Marotta ha rilasciato una lunga e interessante intervista ai microfoni di Wolf, podcast condotto da Fedez. L’amministratore delegato dell’Inter, dopo aver ringraziato Zhang, ha parlato dei progetti sul nuovo stadio nell’area di Rozzano ma anche del fenomeno Curve e della leadership all’interno di uno spogliatoio
NECESSITÀ – Giuseppe Marotta non nasconde il grande sogno dell’Inter di realizzare il suo stadio di proprietà, parlando ovviamente anche dell’idea Rozzano: «Rozzano per il nuovo stadio? C’è l’idea. Se vale la pena fare due stadi? La risposta è una piccola bugia bianca. Il discorso dello stadio è una cosa particolare perché è un po’ come una casa e fa parte dei valori morali però poi ci sono altri vantaggi come il fatto che lo stadio ti garantisce, se fatto bene con un modello adeguato, la possibilità di fare introiti. Quindi, con il passare del tempo, certi stadi diventano vecchi. San Siro va rispettato come icona, rappresenta la storia però bisogna essere anche cinici a volte. Fossimo stati proprietari noi potevi superare quelle problematiche burocratiche che esistono solo in Italia perché lo stadio è disciplinato da una legge che ti mette a confronto con diverse realtà. All’estero lo stadio è un fenomeno ci carattere nazionale, rispondi solo al governo. Quindi con San Siro sono subentrate queste difficoltà e non essendoci certezza del domani le due società (l’altra è il Milan, ndr) hanno aperto altre strade. Fare uno stadio unico? Nelle varie ipotesi ci sarebbe anche questa, ma sarebbe un fatto unico. Lo stadio un’esigenza che c’è e speriamo si possa risolvere».
FENOMENO PASSIONALE – Marotta prosegue parlando del fenomeno delle Curve: «Sono un fenomeno passionale che rappresenta una parte di tifo positivo. Si verificano a volte situazioni di violenza che succedono anche nella vita quotidiana, anche se devo dire che gli atti di violenza all’interno dello stadio sono diminuiti rispetto agli anni ’70. Le Curve rappresentano una grande fonte di passione che deve essere gestita bene».

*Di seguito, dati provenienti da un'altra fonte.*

(** X2: [_str_to_reg_multi_sz] gives [hex(7):] followed by the bytes of
    each string in UTF-16LE, each ended by a two-byte terminator, and one
    more two-byte terminator at the end (alone, for an empty list); it
    fails exactly when one of the strings holds a surrogate code point. *)
Theorem multi_sz_is_each_string_terminated_then_a_terminator (strings : list (list Z)) :
  (exists raws,
      Forall2 (fun s r => encode_utf16_le s = Some r) strings raws /\
      _str_to_reg_multi_sz strings
      = Some ("hex(7):" +:+ hex_bytes (concat (map (fun r => r ++ [0; 0]) raws) ++ [0; 0]))) \/
  (Exists (Exists (fun c => is_surrogate c = true)) strings /\
   _str_to_reg_multi_sz strings = None).
Proof.
  unfold _str_to_reg_multi_sz.
  destruct (multi_sz_raw_spec strings []) as [(raws & Hall & ->)|[Hex ->]].
  - left. by exists raws.
  - by right.
Qed.

Lemma string_of_list_ascii_app (l1 l2 : list ascii) :
  string_of_list_ascii (l1 ++ l2) = string_of_list_ascii l1 +:+ string_of_list_ascii l2.
Proof. induction l1 as [|c l1 IH]; simpl; [done|]. by rewrite IH. Qed.

Lemma length_string_of_list_ascii (l : list ascii) :
  String.length (string_of_list_ascii l) = length l.
Proof. induction l as [|c l IH]; simpl; [done|]. by rewrite IH. Qed.

Lemma length_list_ascii_of_string (s : string) :
  length (list_ascii_of_string s) = String.length s.
Proof. induction s as [|c s IH]; simpl; [done|]. by rewrite IH. Qed.

(** [len(s)]: the number of characters. *)
Definition py_len (s : string) : nat := length (characters (list_ascii_of_string s)).

(** A character as [characters] makes it: a byte, then continuation bytes
    only; all but the first of a text start with a byte that is not one. *)
Definition whole (ch : list ascii) : Prop :=
  exists c conts,
    ch = c :: conts /\ Forall (fun d => is_continuation d = true) conts.

Definition led (ch : list ascii) : Prop := starts_with_continuation ch = false.

Lemma concat_characters (l : list ascii) : concat (characters l) = l.
Proof.
  induction l as [|c l IH]; simpl; [done|].
  destruct (characters l) as [|ch more]; simpl in *.
  - by rewrite <- IH.
  - destruct (starts_with_continuation ch); simpl; by rewrite IH.
Qed.

Lemma characters_whole (l : list ascii) :
  Forall whole (characters l) /\ Forall led (tail (characters l)).
Proof.
  induction l as [|c l [Hw Hl]]; simpl; [by split|].
  destruct (characters l) as [|ch more]; simpl in *.
  - split; [|done]. constructor; [|done]. by exists c, [].
  - apply Forall_cons in Hw as [(d & conts & -> & Hconts) Hw].
    destruct (starts_with_continuation (d :: conts)) eqn:Hs; simpl in *.
    + split; [|done]. constructor; [|done].
      exists c, (d :: conts). split; [done|]. by constructor.
    + split.
      * constructor; [by exists c, []|]. constructor; [|done]. by exists d, conts.
      * by constructor.
Qed.

Lemma characters_continued (conts : list ascii) (rest : list (list ascii)) :
  Forall (fun d => is_continuation d = true) conts ->
  Forall led rest ->
  characters (concat rest) = rest ->
  characters (conts ++ concat rest)
  = match conts with
    | [] => rest
    | _ :: _ => conts :: rest
    end.
Proof.
  intros Hconts Hled Hrest. induction Hconts as [|d conts Hd Hconts IH]; [done|].
  simpl. rewrite IH. destruct conts as [|d' conts].
  - destruct Hled as [|ch more Hch Hmore]; [done|]. unfold led in Hch. by rewrite Hch.
  - apply Forall_cons in Hconts as [Hd' _]. simpl. by rewrite Hd'.
Qed.

Lemma characters_concat (chs : list (list ascii)) :
  Forall whole chs -> Forall led (tail chs) -> characters (concat chs) = chs.
Proof.
  induction chs as [|ch rest IH]; [done|]. intros Hw Hl. simpl in Hl.
  apply Forall_cons in Hw as [(c & conts & -> & Hconts) Hw].
  assert (characters (concat rest) = rest) as Hrest.
  { apply IH; [done|]. destruct Hl; [done|]. done. }
  simpl. rewrite (characters_continued conts rest Hconts Hl Hrest).
  destruct conts as [|d conts].
  - destruct Hl as [|ch more Hch Hmore]; [done|]. unfold led in Hch. by rewrite Hch.
  - apply Forall_cons in Hconts as [Hd _]. simpl. by rewrite Hd.
Qed.

Lemma tail_drop {A} (k : nat) (l : list A) : tail (drop k l) = drop k (tail l).
Proof.
  transitivity (drop (S k) l).
  - revert l. induction k as [|k IH]; intros l; [by destruct l|].
    destruct l as [|x l]; [done|]. apply IH.
  - destruct l as [|x l]; [simpl; by rewrite drop_nil|done].
Qed.

Lemma characters_drop (k : nat) (l : list ascii) :
  characters (concat (drop k (characters l))) = drop k (characters l).
Proof.
  destruct (characters_whole l) as [Hw Hl].
  apply characters_concat; [by apply Forall_drop|].
  rewrite tail_drop. by apply Forall_drop.
Qed.

Lemma last_chars_length n s : py_len (last_chars n s) = (n `min` py_len s)%nat.
Proof.
  unfold py_len, last_chars.
  rewrite list_ascii_of_string_of_list_ascii, characters_drop, length_drop. lia.
Qed.

Lemma last_chars_suffix n s :
  s = first_chars (py_len s - n) s +:+ last_chars n s.
Proof.
  unfold first_chars, last_chars, py_len.
  rewrite <- string_of_list_ascii_app, <- concat_app, take_drop, concat_characters.
  by rewrite string_of_list_ascii_of_string.
Qed.

(** Slicing counts characters, not bytes: the right single quotation mark
    takes three bytes. *)
Lemma last_chars_counts_characters :
  last_chars 2 "it’s" = "’s" /\ py_len "it’s" = 4%nat /\ String.length "it’s" = 6%nat /\
  py_strip (" mañana" +:+ nl) = "mañana" /\ first_chars 3 "mañana" = "mañ".
Proof. by vm_compute. Qed.

Section Run.
Context {T : Host}.

(** X3: [_run] logs the command and asks the host to run it.  When the
    host cannot start it, [_run] raises the exception of the host and no
    process has run.  Otherwise exactly one process runs: without [check],
    [_run] returns its result whatever the exit status; with [check] it
    raises [RuntimeError] exactly when the status is not 0.  The message is
    then the end of the stripped error output, cut where Python cuts it:
    the whole of it when it has 500 characters or fewer, its last 500
    characters otherwise, a character of several bytes counting once. *)
Theorem run_raises_only_on_a_checked_failure
    {R : HostFailures.Refusals T} (cmd : list string) (e : Env) :
  let r := (subprocess_run cmd None (host e)).1 in
  let message := last_chars 500 (py_strip (stderr r)) in
  (forall check,
      HostFailures._run cmd check e
      = match HostFailures.run_refused cmd (host e) with
        | Some x => (Raise x, mkEnv (host e) (log e ++ [debug_line cmd]) (calls e))
        | None => _run cmd check e
        end) /\
  (_run cmd false e).1 = Ok r /\
  (_run cmd true e).1
  = (if decide (returncode r = 0) then Ok r else Raise (RuntimeError message)) /\
  (if decide (py_len (py_strip (stderr r)) <= 500)%nat
   then message = py_strip (stderr r)
   else py_len message = 500%nat) /\
  (exists front, py_strip (stderr r) = front +:+ message) /\
  (forall check,
      new_calls e (_run cmd check e).2 = [(cmd, r)] /\
      host (_run cmd check e).2 = (subprocess_run cmd None (host e)).2).
Proof.
  intros r message. subst r message. split_and!.
  - intros check.
    unfold HostFailures._run, HostFailures.subprocess, HostFailures.unless_refused,
      _run, mbind, M_bind, logger, modify. simpl.
    by destruct (HostFailures.run_refused cmd (host e)).
  - by rewrite run_unchecked.
  - by rewrite run_checked.
  - case_decide as Hshort.
    + unfold last_chars. unfold py_len in Hshort.
      replace (_ - 500)%nat with 0%nat by lia.
      by rewrite drop_0, concat_characters, string_of_list_ascii_of_string.
    + rewrite last_chars_length. lia.
  - eexists. apply last_chars_suffix.
  - intros [|]; [rewrite run_checked|rewrite run_unchecked]; simpl;
      (split; [|done]); unfold new_calls; simpl; by rewrite drop_app_length.
Qed.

LEADERSHIP – Marotta sottolinea poi l’importanza di valori e leadership all’interno di uno spogliatoio: «Cosa differenzia una squadra col cuore da quella che ha solo denaro? Lo si capisce dalla mancanza di leadership, che all’interno ci deve essere, e di valori come senso di appartenenza, cultura del lavoro, grande umiltà. Cioè non essere presuntuosi e il saper condividere vittorie e sconfitte. Solo così si diventa un blocco unico. Quando invece c’è anarchia nello spogliatoio, anche se hai una squadra forte, si disperdono i valori. Il leader solitamente è l’allenatore, ma dipende anche dalla personalità dei giocatori. Per esempio io ho avuto due leader: uno è Buffon, che era un leader parlante e l’altro Pirlo che era un leader silenzioso».